La souffrance qui la submergea, identique à la souffrance originale, empêchait Linoa de rassembler la force nécessaire à repousser Ellone. Squall ne connaissait que trop bien ce sentiment d'abandon et de solitude totale. L'idée que Linoa ait eu à vivre cela elle aussi lui était insupportable. En cet instant, il avait envie de la prendre dans ses bras, il aurait préféré revivre son propre abandon pour lui éviter cette peine à elle. Il ne voul… Pour la seconde fois, il se reprit à temps. Mais que l'épreuve était dure !

Le petit chien se mit à gémir lui aussi. Il était tout petit, certainement juste sevré.

On est tout seul tous les deux. On a plus de Maman… Elle termina sa phrase dans un sanglot comme les larmes se remirent à couler.

La sentir si désespérée, si désemparée attristait Squall bien au-delà de ce qu'il pensait possible par empathie. Si seulement il pouvait intervenir et l'aider ! Il le pouvait… Il suffisait de le vouloir…

Il l'appela.

Elle l'entendit.

Il était là. Il était avec elle, à ses côtés. Comme promis, il était là quand elle avait besoin de lui. Se sachant soutenue, elle parvint à dominer Ellone, quelques instants seulement. Cela lui suffit, il saisit sa chance et pensa de toutes ses forces:

Je ne veux rien changer. Je ne veux rien changer. Je ne veux rien changer. JE NE VEUX RIEN CHANGER !
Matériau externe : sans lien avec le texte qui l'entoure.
Example normalize_mapping_samples :
  _normalize_to_text true (JDict [("content", JStr "c"); ("final", JStr " f ")]) = "f" /\
  _normalize_to_text true (JDict [("final", JNull); ("answer", JStr ""); ("text", JStr "t")]) = "t" /\
  _normalize_to_text true (JDict [("message", JDict [("content", JStr "hi")])]) = "hi" /\
  _normalize_to_text true (JDict [("message", JNull); ("n", JInt 1)]) = json_dumps (JDict [("message", JNull); ("n", JInt 1)]) /\
  json_dumps (JDict [("message", JNull); ("n", JList [JInt 1; JBool true])]) =
    "{" ++ json_string "message" ++ ": null, " ++ json_string "n" ++ ": [1, true]}".
Proof. repeat split. Qed.

Lemma normalize_mapping_eq (strip_think : bool) (fields : list (string * json)) :
  _normalize_to_text strip_think (JDict fields) =
    match find (usable fields) ["final"; "answer"; "output_text"; "text"; "content"] with
    | Some k => _normalize_to_text strip_think (dict_get_or_empty fields k)
    | None =>
        if usable fields "message"
        then _normalize_to_text strip_think (dict_get_or_empty fields "message")
        else json_dumps (JDict fields)
    end.
Proof.
  change (_normalize_to_text strip_think (JDict fields)) with
    (match first_text (_normalize_to_text strip_think) fields answer_keys with
     | Some text => text
     | None =>
         match field_text (_normalize_to_text strip_think) fields "message" with
         | Some text => text
         | None => json_dumps (JDict fields)
         end
     end).
  rewrite first_text_spec, field_text_spec. unfold answer_keys.
  destruct (find (usable fields) _); [reflexivity|].
  destruct (usable fields "message"); reflexivity.
Qed.
(** * cdnjs-add-cli: a shallow embedding of [index.js]

    The program is an interactive command-line assistant: it asks the
    maintainer questions, queries the npm registry or GitHub, lets the
    maintainer browse the downloaded release, builds the auto-update file
    map and finally opens a pull request (or prints the record).

    Conventions of the embedding.
    - A JavaScript string is a [string]: a sequence of code units below
      256.  Within that range the line terminators are LF and CR only,
      and the white space is TAB to CR, the space and the no-break space.
    - A JavaScript value is a [jsval].  Numbers are the integers that a
      double holds exactly and prints in full.  An object is the ordered
      list of its own properties, each name once; inherited (prototype)
      members are not part of the model.
    - Node's library functions and the remote services (path, fs, glob,
      fetch, the tarball download, git-url-parse, Octokit, JSON, Number)
      and the configuration are the fields of a record [Host]; the
      program is a function of the host.
    - The console, the questions asked and the calls that change the
      outside world are recorded, in order, in a trace.  The answers the
      maintainer will type are a list of lines; a program that asks when
      the list is exhausted is [Waiting].  chalk's colours only wrap the
      text in escape codes and are left out. *)

From Stdlib Require Import String Ascii List ZArith Bool Lia Decimal DecimalString.
Import ListNotations.
Local Open Scope list_scope.
Local Open Scope string_scope.
Set Warnings "-register-all".
(** * Route construction of the tax-inspector notebook

    A shallow embedding of [inference_motor.ipynb]: the greedy route
    builder [Traveler._high_value_strategy], the per-day driver loop and
    the flattening of the routes into the submission table, together with
    the travel-time model documented in the README.

    Conventions of the embedding.
    - A Python [int] is a [Z], an index produced by [enumerate] a [nat].
    - A finite Python [float] is a dyadic rational, so floats are carried
      as [Q] and compared with [Qcompare]; on finite floats Python's [<]
      and the order of [Q] agree.  [nan] and the infinities are outside
      the data model ([fee_value >= 0] excludes [nan]).
    - A [dict] with string keys is a [gmap string _]; [d.get(k, [])] is
      [default [] (d !! k)].
    - The optimizer object ([simulator.optimizer]) comes from a module
      that is imported by the notebook but is not part of it: its
      [jurisdictions] table and its [is_valid_route] predicate are
      parameters of the development. *)

From Stdlib Require Import QArith ZArith List Permutation Sorted.
From Stdlib Require Import Ascii String DecimalString DecimalNat.
From Stdlib Require Import Reals Lra.
From stdpp Require Import gmap strings list sorting.

Local Open Scope Z_scope.
Local Open Scope nat_scope.

(** ** Data model *)

(** [POI(id, lat, lon, poi_type, fee_value, jurisdiction)], as the
    notebook prints it. *)
Record POI := mkPOI {
  id : Z;
  lat : Q;
  lon : Q;
  poi_type : string;
  fee_value : Q;
  jurisdiction : string
}.

(** ** [list.sort(key=..., reverse=...)]

    CPython sorts in place with a stable sort that only ever asks
    [key x < key y]; with [reverse=True] it reverses the list, sorts it
    ascending and reverses the result, which is what keeps equal keys in
    their original order.  The ascending sort is modelled as the insertion
    sort CPython runs on short lists: every element, taken from left to
    right, goes after the elements that are not greater than it. *)
Section ListSort.
Context {A : Type} (key : A -> Q).

Definition key_lt (x y : A) : bool :=
  match (key x ?= key y)%Q with Lt => true | _ => false end.

Fixpoint insert_sorted (x : A) (s : list A) : list A :=
  match s with
  | [] => [x]
  | y :: s' => if key_lt x y then x :: s else y :: insert_sorted x s'
  end.

Definition stable_sort (l : list A) : list A :=
  fold_left (fun s x => insert_sorted x s) l [].

Definition list_sort (reverse : bool) (l : list A) : list A :=
  if reverse then rev (stable_sort (rev l)) else stable_sort l.

(** What "sorted by key, descending, ties in their original order"
    means: the keys never increase, and for every key value the elements
    carrying it are the same, in the same order, as in the input. *)
Definition key_ge (x y : A) : Prop := (key y <= key x)%Q.
Definition key_le (x y : A) : Prop := (key x <= key y)%Q.
Definition with_key (k : Q) (l : list A) : list A :=
  List.filter (fun x => Qeq_bool (key x) k) l.
Definition sorted_desc (l : list A) : Prop := StronglySorted key_ge l.
Definition sorted_asc (l : list A) : Prop := StronglySorted key_le l.
Definition keeps_ties (l l' : list A) : Prop :=
  forall k, with_key k l' = with_key k l.

(** The sort the specification describes, written directly: insertion
    of each element, from the last to the first, in front of the first
    element whose key is not greater. *)
Fixpoint insert_desc (x : A) (s : list A) : list A :=
  match s with
  | [] => [x]
  | y :: s' => if key_lt x y then y :: insert_desc x s' else x :: s
  end.
Lemma admitted_record (w : world) (r : redis) (n : Z) :
  record_of (admitted user_ip n w r) (REDIS_RATE_LIMIT_KEY user_ip) =
    Some {| value := py_str n; expire_at := Some (clock w + 60) |}.
Proof.
  unfold record_of, admitted, Redis.lookup, Redis.live. simpl.
  rewrite lookup_insert_eq. simpl.
  by assert ((clock w <? clock w + 60) = true) as -> by (apply Z.ltb_lt; lia).
Qed.

End RateLimit.

Section Bursts.

Variable user_ip : string.
Variable resp : JSON.
Variable gap : nat.
Hypothesis within_window : Z.of_nat gap < 60.

Lemma counted_later (w : world) (r : redis) (n : Z) :
  0 < n ->
  counted
    (set_clock (clock (admitted user_ip n w r) + Z.of_nat gap)
       (admitted user_ip n w r))
    user_ip n.
Proof.
  intros Hn. right. split; [exact Hn|].
  unfold stored, record_of, admitted, Redis.lookup, Redis.live. simpl.
  rewrite lookup_insert_eq. simpl.
  by assert ((clock w + Z.of_nat gap <? clock w + 60) = true) as ->
    by (apply Z.ltb_lt; lia).
Qed.

(** Requests that keep the counter at or below 101 are all admitted. *)
Lemma burst_admits (n : nat) :
  forall (w : world) (r : redis) (n0 : Z),
    redis_client w = Some r ->
    counted w user_ip n0 ->
    n0 + Z.of_nat n <= 101 ->
    exists (w' : world) (r' : redis),
      burst n gap user_ip resp w = (repeat (Return resp) n, w') /\
      redis_client w' = Some r' /\
      counted w' user_ip (n0 + Z.of_nat n).
Proof.
  induction n as [|n IH]; intros w r n0 Hr Hc Hle.
  - exists w, r. simpl. rewrite Z.add_0_r. by repeat split.
  - assert (0 <= n0) as Hn0 by (destruct Hc as [[-> _]|[? _]]; lia).
    cbn [burst].
    rewrite (rate_limit_admits user_ip w r n0 Hr Hc) by lia.
    unfold ret at 1.
    destruct (IH (set_clock (clock (admitted user_ip (n0 + 1) w r)
                             + Z.of_nat gap)
                    (admitted user_ip (n0 + 1) w r))
                (Redis.with_keyspace
                   (<[REDIS_RATE_LIMIT_KEY user_ip :=
                        {| value := py_str (n0 + 1);
                           expire_at := Some (clock w + 60) |}]>
                      (keyspace r)) r)
                (n0 + 1))
      as (w' & r' & E & Hr' & Hc').
    + reflexivity.
    + apply counted_later. lia.
    + lia.
    + rewrite E. exists w', r'. split; [reflexivity|]. split; [exact Hr'|].
      by replace (n0 + Z.of_nat (S n)) with (n0 + 1 + Z.of_nat n) by lia.
Qed.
Sa volonté, les pouvoirs de Linoa et la puissance d'Ellone se concentrèrent en un moment unique et provoquèrent une incroyable onde de choc. Seifer vit le corps de Linoa s'arquer à l'extrême, comme si elle venait d'être électriquement choquée en salle de réanimation. Il lui prit la main et l'appela de nouveau.

Linoa ! Hurla Squall en se redressant en sursaut sous la force de l'expérience.

Encore confus, il prit le temps d'analyser la pièce dans laquelle il se trouvait: le salon de l'hydre. Que s'était-il passé ? Où étaient-ils tous ? Linoa. Comment allait-elle ? Fou d'inquiétude, la sentant lointaine, il se leva vivement mais dut cependant prendre quelques instants pour retrouver son sens de l'équilibre et chasser la nausée qui l'envahit. Il attrapa son arme, la chargea, la glissa dans son fourreau, le long de sa cuisse gauche. Débarquant de l'hydre, il s'orienta quelques secondes et partit en courant vers Dollet où une petite voix appelait à l'aide.